A greater variety and abundance of GH156s are associated with the metagenomes of individuals practicing traditional lifestyles than with those of individuals from industrialized societies or with IBD. (A) GH156s detected in each sample and their relative abundance: H, Hadza; M, Matses; T, Tunapuco; Bact, Bacteroidota; Firm, Firmicutes_A; Verr, Verrucomicrobiota. The 10 most prevalent GH156s are labeled. (B) GH156 SSN (Fig. 1D) colored to indicate the group in which a given gene is the most prevalent. The size is proportional to the proportion of group members with a given gene. (C and D) Number of distinct GH156s detected in each sample (C) and number of reads mapped to a GH156 gene in each sample (D). The asterisk denotes a P value less than 0.05.

Diverse intestinal GH156s exhibit sialidase activity.
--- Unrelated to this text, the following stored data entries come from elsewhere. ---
(** C9, as stated, fails after a kill that leaves the process id recorded
    when a spawn command follows it in the same chunk: the spawn sets the
    running flag again before the loop looks at it, so the round sends the
    killed and the spawned event and goes on, and the loop keeps running
    with child 200. *)
Lemma kill_then_spawn_keeps_looping :
  let os := scripted Cases.kill_then_spawn in
  let r := round Script.lib os [] (active 0) in
  pid (self (active 0)) = Some 100
  /\ r.1 = Done (Continue [])
  /\ sent r.2 = [Spawned 100; Killed; Spawned 200]
  /\ pid (self r.2) = Some 200
  /\ running (self r.2) = true
  /\ (loop Script.lib os 5 [] (active 0)).1 = Done (StillLooping []).
Proof. vm_compute. repeat split. Qed.

(** ** Sessions in the events sent *)

Section Sessions.

Context (lib : Lib) {W : Type} (os : OS W).

Implicit Types w : world W.

Lemma track_snoc (l : list event) (ev : event) :
  track (l ++ [ev]) = exits_step (track l) ev.
Proof. unfold track. rewrite fold_left_app. reflexivity. Qed.

Lemma closed_means_no_pid_ok w :
  closed_means_no_pid w -> exit_at_most_once (sent w).
Proof.
  unfold closed_means_no_pid, exit_at_most_once.
  destruct (track (sent w)); [discriminate | contradiction].
Qed.

(** Changing neither the process id nor the events keeps the invariant. *)
Lemma closed_means_no_pid_same w w' :
  sent w' = sent w -> pid (self w') = pid (self w) ->
  closed_means_no_pid w -> closed_means_no_pid w'.
Proof. unfold closed_means_no_pid. intros -> ->. auto. Qed.

(** An event that is neither an exit nor a spawned one. *)
Lemma closed_means_no_pid_plain w w' (ev : event) :
  sent w' = sent w ++ [ev] -> pid (self w') = pid (self w) ->
  (forall s, exits_step (Some s) ev = Some s) ->
  closed_means_no_pid w -> closed_means_no_pid w'.
Proof.
  unfold closed_means_no_pid. intros -> -> Hev. rewrite track_snoc.
  destruct (track (sent w)) as [s|]; [|contradiction]. rewrite Hev. auto.
Qed.

Lemma closed_means_no_pid_spawned w w' (p : Z) :
  sent w' = sent w ++ [Spawned p] ->
  exit_at_most_once (sent w) -> closed_means_no_pid w'.
Proof.
  unfold closed_means_no_pid, exit_at_most_once. intros ->.
  rewrite track_snoc. destruct (track (sent w)) as [[]|]; simpl; auto.
Qed.
(** ** Knowledge loading and matching *)

Lemma read_md_files_run {St : Type} (dir : path) (dirFiles : list string) (w : world St) :
  forall files, exists r t,
    read_md_files dir dirFiles files w = (Ok r, w, t)
    /\ Forall (fun ev => internal ev = true) t.
Proof.
  induction dirFiles as [| file rest IH]; intros files; simpl.
  - exists (files, None), []. split; [reflexivity | constructor].
  - destruct (endsWith ".md" file); [| apply IH].
    unfold bind at 1, ask. unfold bind at 1, emit.
    destruct (readFileSync (fs w) (path_join dir file)) as [content | e].
    + destruct (IH (files ++ [{| name := remove_first ".md" file; content := content |}]))
        as (r & t & Hrun & Ht).
      rewrite Hrun. eexists _, _. split; [reflexivity |].
      simpl. constructor; [reflexivity | exact Ht].
    + eexists _, _. split; [reflexivity |]. repeat constructor.
Qed.

Lemma loadKnowledgeFiles_run {St : Type} (w : world St) :
  exists t,
    loadKnowledgeFiles w = (Ok (kb_files w), w, t)
    /\ Forall (fun ev => internal ev = true) t.
Proof.
  assert (Hrun : exists files t,
             loadKnowledgeFiles w = (Ok files, w, t)
             /\ Forall (fun ev => internal ev = true) t).
  { unfold loadKnowledgeFiles.
    unfold bind at 1, ask. unfold bind at 1, emit.
    destruct (readdirSync (fs w) (KNOWLEDGE_DIR w)) as [dirFiles | e].
    - destruct (read_md_files_run (KNOWLEDGE_DIR w) dirFiles w []) as (r & t & Hr & Ht).
      unfold bind at 1. rewrite Hr.
      destruct (snd r) as [e |].
      + eexists _, _. split; [reflexivity |]. simpl.
        constructor; [reflexivity |].
        apply Forall_app. split; [exact Ht | repeat constructor].
      + eexists _, _. split; [reflexivity |]. simpl.
        constructor; [reflexivity |]. rewrite app_nil_r. exact Ht.
    - eexists _, _. split; [reflexivity |]. repeat constructor. }
  destruct Hrun as (files & t & Hrun & Ht).
  exists t. unfold kb_files. rewrite Hrun. split; [reflexivity | exact Ht].
Qed.

Lemma search_loop_string (query : string) (kbFiles : list KbFile) :
  forall relevant,
    search_loop (JStr query) kbFiles relevant =
      Ok (relevant
          ++ map content
               (List.filter
                  (fun file => is_relevant (toLowerCase (content file)) (toLowerCase query))
                  kbFiles)).
Proof.
  induction kbFiles as [| file rest IH]; intros relevant; simpl.
  - now rewrite app_nil_r.
  - destruct (is_relevant _ _); rewrite IH; [| reflexivity].
    now rewrite <- app_assoc.
Qed.

Lemma searchKnowledge_run {St : Type} (query : string) (w : world St) :
  exists t,
    searchKnowledge (JStr query) w =
      (Ok (join KB_SEPARATOR
             (map content
                (List.filter
                   (fun file =>
                      is_relevant (toLowerCase (content file)) (toLowerCase query))
                   (kb_files w)))), w, t)
    /\ Forall (fun ev => internal ev = true) t.
Proof.
  destruct (loadKnowledgeFiles_run w) as (t & Hload & Ht).
  exists t. split; [| exact Ht].
  unfold searchKnowledge.
  rewrite (bind_run _ _ _ _ _ _ Hload), bind_lift, search_loop_string.
  unfold continued, ret, value, after, trace. simpl. now rewrite app_nil_r.
Qed.

(** ** The handling of one messaging item *)







(** ** Strings *)

Lemma startsWith_spec (p s : string) :
  startsWith p s = true <-> exists rest, s = p +:+ rest.
Proof.
  revert s. induction p as [| a p IH]; intros s; simpl.
  - split; [intros _; now exists s | reflexivity].
  - destruct s as [| b s]; [split; [discriminate | intros [rest [=]]] |].
    rewrite andb_true_iff, Ascii.eqb_eq, IH. split.
    + intros [-> [rest ->]]. now exists rest.
    + intros [rest [= -> ->]]. split; [reflexivity | now exists rest].
Qed.

Lemma includes_spec (s t : string) : includes s t = true <-> substring t s.
Proof.
  unfold substring. induction s as [| c s IH].
  - simpl. rewrite orb_false_r, startsWith_spec. split.
    + intros [rest ->]. now exists "", rest.
    + intros ([| b before] & rest & Heq); [now exists rest | discriminate].
  - cbn [includes]. rewrite orb_true_iff, startsWith_spec, IH. split.
    + intros [[rest ->] | (before & rest & ->)].
      * now exists "", rest.
      * now exists (String c before), rest.
    + intros ([| b before] & rest & Heq).
      * left. now exists rest.
      * right. injection Heq as -> ->. now exists before, rest.
Qed.

Lemma split_nonempty (sep : ascii) (s : string) : split sep s <> [].
Proof.
  destruct s as [| c s]; simpl; [discriminate |].
  destruct (Ascii.eqb c sep); [discriminate |].
  destruct (split sep s); discriminate.
Qed.

Lemma join_cons (sep p : string) (rest : list string) :
  rest <> [] -> join sep (p :: rest) = p +:+ sep +:+ join sep rest.
Proof. destruct rest; [contradiction | reflexivity]. Qed.

Lemma join_split (sep : ascii) (s : string) :
  join (String sep "") (split sep s) = s.
Proof.
  induction s as [| c s IH]; [reflexivity |].
  cbn [split]. pose proof (split_nonempty sep s) as Hne.
  destruct (Ascii.eqb c sep) eqn:Hc.
  - apply Ascii.eqb_eq in Hc. subst c.
    rewrite (join_cons _ _ _ Hne), IH. reflexivity.
  - destruct (split sep s) as [| w ws]; [contradiction |].
    destruct ws as [| w' ws].
    + cbn [join] in *. now rewrite IH.
    + rewrite join_cons in * by discriminate. now rewrite <- IH.
Qed.

Lemma split_no_sep (sep : ascii) (s : string) :
  string_forallb (fun c => negb (Ascii.eqb c sep)) s = true -> split sep s = [s].
Proof.
  induction s as [| c s IH]; [reflexivity |].
  cbn [string_forallb split]. intros [Hc Hs]%andb_true_iff.
  apply negb_true_iff in Hc. rewrite Hc, (IH Hs). reflexivity.
Qed.

Lemma split_app_sep (sep : ascii) (tok rest : string) :
  string_forallb (fun c => negb (Ascii.eqb c sep)) tok = true ->
  split sep (tok +:+ String sep rest) = tok :: split sep rest.
Proof.
  induction tok as [| c tok IH]; cbn [string_forallb].
  - intros _. change ("" +:+ String sep rest) with (String sep rest).
    cbn [split]. now rewrite Ascii.eqb_refl.
  - intros [Hc Htok]%andb_true_iff. apply negb_true_iff in Hc.
    change (String c tok +:+ String sep rest) with (String c (tok +:+ String sep rest)).
    cbn [split]. rewrite Hc, (IH Htok). reflexivity.
Qed.

Lemma split_tokens_clean (sep : ascii) (s : string) :
  Forall (fun tok => string_forallb (fun c => negb (Ascii.eqb c sep)) tok = true)
    (split sep s).
Proof.
  induction s as [| c s IH]; [repeat constructor |].
  cbn [split]. destruct (Ascii.eqb c sep) eqn:Hc; [now constructor |].
  destruct (split sep s) as [| w ws]; [repeat constructor; cbn; now rewrite Hc |].
  inversion IH as [| ? ? Hw Hws]; subst.
  constructor; [| exact Hws]. cbn. now rewrite Hc, Hw.
Qed.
To facilitate molecular cloning of genes encoding GH156s from the human intestinal tract, we mapped metagenomic raw reads from healthy volunteer fecal samples to the GH156 gene sequences as previously described. A total of 19 GH156-encoding genes were cloned into expression plasmids for recombinant protein expression and subsequent activity assays (Table S5). To evaluate sialidase activity, lysates from Escherichia coli expressing polyhistidine-tagged recombinant GH156s were incubated with the fluorogenic substrate 2′-(4-methylumbelliferyl)-α-d-N-acetylneuraminic acid (4MU-Neu5Ac) for 30 min at 37°C. A significant increase in fluorescence (due to hydrolysis of 4MU-Neu5Ac) relative to the control suggests that 5 of these are sialidases (Fig. 5): GG_01282 (GUT_GENOME011168_01282), GG_01444 (GUT_GENOME049867_01444), GG_04400 (GUT_GENOME096473_04400), GG_00663 (GUT_GENOME246840_00663), and GG_02417 (GUT_GENOME258514_02417). These 5 enzymes are distributed across four distinct SSN clusters, including the Bacteroidota cluster and two others previously without a verified sialidase (Fig. S4). Global pairwise alignment of active GH156 sialidase domains showed relatively low sequence identity, in the range of 16 to 37% (Fig. 1D), except for GUT_GENOME_096473_04400 and GUT_GENOME_246840_00663 from the Bacteroidota SSN cluster, which shared 60% identity. GUT_GENOME_246840_00663 was the most commonly detected GH156 across all metagenomes examined, specifically in IBD or control subjects (Table S3). As well, GUT_GENOME011168_01282 and GUT_GENOME049867_01444 were frequently observed in metagenomes from subjects practicing traditional lifestyles.

FIG 5.

FIG 5

Diverse GH156s encoded in the gut microbiomes display sialidase activity. A fluorescence-based endpoint assay using recombinant enzymes and 4MU-Neu5Ac as a substrate revealed 5 recombinantly expressed GH156s are sialidases. Error bars indicate standard error across technical triplicates. AFU, arbitrary fluorescence unit. The lower panels, Western blots using primary anti-polyhistidine-tag antibodies, display expression of soluble recombinant polyhistidine-tagged GH156s. Numbers at left of blots are molecular masses in kilodaltons. The “Empty Vector” is pET28b(+).

DISCUSSION

GHs active on host-produced glycans play important roles in the gut environment and impact microbiota community structure and virulence. This is particularly true for sialidases, since sialic acids occupy terminal positions and can act as receptors for microorganisms and immune cells, are an abundant and accessible nutrient source, and contribute to the physiochemical properties of mucus. To this end, we are interested in characterizing novel sialidases. We used a structure-informed homology search of large protein databases to search for members of the newly described GH156 family. At the time of writing, the CAZy database catalogs 51 members of this family, only one of which has been biochemically characterized. By including protein sequences from metagenome data sets in our search, we were able to identify ~10-fold more putative family members that can plausibly act on sialic acid, given homology to EnvSia156 and the presence of critical Neu5Ac-binding and catalytic residues. This includes 90 unique protein sequence from human fecal samples.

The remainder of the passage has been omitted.